◆ **WHAT TO PRODUCE**
Reproduce each line from the records that holds "repeat".
Segment Start: PROVIDED DATA
(** X6.  Who is told of a status change.  After an update answered 200:
    a change to [confirmed] or to [declined] adds one notification for
    the guest of the booking; a change to [cancelled] adds one for the
    host when the caller is the guest and for the guest when the caller
    is anyone else, an admin included; a change to [completed] or to
    [pending], a status equal to the current one and a body without
    status add none. *)
Theorem status_change_notifies_the_other_party
  user booking_id body now_update nanoid now d ob d' b u :
  update_booking coerce_date user booking_id body now_update nanoid now d
  = (Json 200 ob, d') ->
  select_booking d booking_id = Some b ->
  updateBookingInputSchema coerce_date
    (spread_with body "booking_id" (JStr booking_id)) = Some u ->
  (UpdateBookingInput.status u = Some confirmed ->
   Booking.status b <> confirmed -> Booking.guest_id b <> "" ->
   notifications d'
   = (notifications d
      ++ [booking_notification nanoid (Booking.guest_id b) "booking_confirmed"
            "Booking Confirmed" "Your booking has been confirmed by the host"
            booking_id now])%list)
  /\ (UpdateBookingInput.status u = Some declined ->
      Booking.status b <> declined -> Booking.guest_id b <> "" ->
      notifications d'
      = (notifications d
         ++ [booking_notification nanoid (Booking.guest_id b) "booking_declined"
               "Booking Declined" "Your booking request has been declined"
               booking_id now])%list)
  /\ (UpdateBookingInput.status u = Some cancelled ->
      Booking.status b <> cancelled ->
      Booking.guest_id b <> "" -> Booking.host_id b <> "" ->
      exists target,
        notifications d'
        = (notifications d
           ++ [booking_notification nanoid target "booking_cancelled"
                 "Booking Cancelled" "A booking has been cancelled"
                 booking_id now])%list
        /\ (User.user_id user = Booking.guest_id b -> target = Booking.host_id b)
        /\ (User.user_id user <> Booking.guest_id b -> target = Booking.guest_id b))
  /\ (UpdateBookingInput.status u = None
      \/ UpdateBookingInput.status u = Some (Booking.status b)
      \/ UpdateBookingInput.status u = Some completed
      \/ UpdateBookingInput.status u = Some pending ->
      notifications d' = notifications d).
Proof.
  intros H Hsel Hu.
  pose proof (update_booking_ok_notifications _ _ _ _ _ _ _ _ _ _ _ H Hsel Hu) as Hn.
  assert (Hneq : forall s, Booking.status b <> s ->
                           negb (booking_status_eqb s (Booking.status b)) = true).
  { intros s Hs. apply negb_true_iff.
    destruct (booking_status_eqb s (Booking.status b)) eqn:E; [|reflexivity].
    apply booking_status_eqb_eq in E. congruence. }
  assert (Htruthy : forall s, s <> "" -> truthy_string (Some s) = true).
  { intros s Hs. cbn. apply negb_true_iff. now apply String.eqb_neq. }
  repeat split.
  - intros Hs Hst Hg. rewrite Hs, (Hneq _ Hst) in Hn.
    cbn [status_notification] in Hn. now rewrite (Htruthy _ Hg) in Hn.
  - intros Hs Hst Hg. rewrite Hs, (Hneq _ Hst) in Hn.
    cbn [status_notification] in Hn. now rewrite (Htruthy _ Hg) in Hn.
  - intros Hs Hst Hg Hh. rewrite Hs, (Hneq _ Hst) in Hn.
    cbn [status_notification] in Hn.
    destruct (String.eqb (User.user_id user) (Booking.guest_id b)) eqn:E.
    + apply String.eqb_eq in E. rewrite (Htruthy _ Hh) in Hn.
      exists (Booking.host_id b). repeat split; [exact Hn | congruence].
    + apply String.eqb_neq in E. rewrite (Htruthy _ Hg) in Hn.
      exists (Booking.guest_id b). repeat split; [exact Hn | congruence].
  - intros [Hs | [Hs | [Hs | Hs]]]; rewrite Hs in Hn; cbn in Hn.
    + now rewrite app_nil_r in Hn.
    + assert (booking_status_eqb (Booking.status b) (Booking.status b) = true) as E
          by now apply booking_status_eqb_eq.
      rewrite E in Hn. cbn in Hn. now rewrite app_nil_r in Hn.
    + destruct (negb _) in Hn; now rewrite app_nil_r in Hn.
    + destruct (negb _) in Hn; now rewrite app_nil_r in Hn.
Qed.
(** * Station-Manager/email: outbound mail delivery

    A shallow embedding of the package's configuration validator, SMTP
    transport negotiation, delivery orchestrator, lifecycle guard and MIME
    composer, followed by the properties established about them.

    Go strings are byte sequences and are modelled by [string]; Go [int] and
    [time.Duration] values are modelled by [Z], with the 64-bit wrap-around
    of [time.Duration] products written out. *)

From Stdlib Require Import String Ascii List ZArith NArith Lia Bool.
From Stdlib Require Import DecimalString Permutation.
Import ListNotations.

Open Scope list_scope.
Open Scope string_scope.
Open Scope Z_scope.

(* ================================================================== *)
(** * Go runtime and standard library                                  *)
(* ================================================================== *)

(** The two bytes that end a protocol line, and the double-quote byte. *)
Definition CRLF : string := String "013" (String "010" EmptyString).
Definition DQUOTE : string := String "034" EmptyString.

(** A call either returns or panics (nil pointer dereference). *)
Inductive outcome (A : Type) : Type :=
| Returns (a : A)
| Panics.
Arguments Returns {A} a.
Arguments Panics {A}.

(** Two's-complement wrap-around of a 64-bit signed product. *)
Definition wrap64 (z : Z) : Z := (z + 2 ^ 63) mod 2 ^ 64 - 2 ^ 63.

Module strings.

Definition byteIn (c : ascii) (codes : list N) : bool :=
  existsb (N.eqb (N_of_ascii c)) codes.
Segment End: PROVIDED DATA
◆ **RESULT OF THE TASK**
  repeat split.
      exists (Booking.host_id b). repeat split; [exact Hn | congruence].
      exists (Booking.guest_id b). repeat split; [exact Hn | congruence].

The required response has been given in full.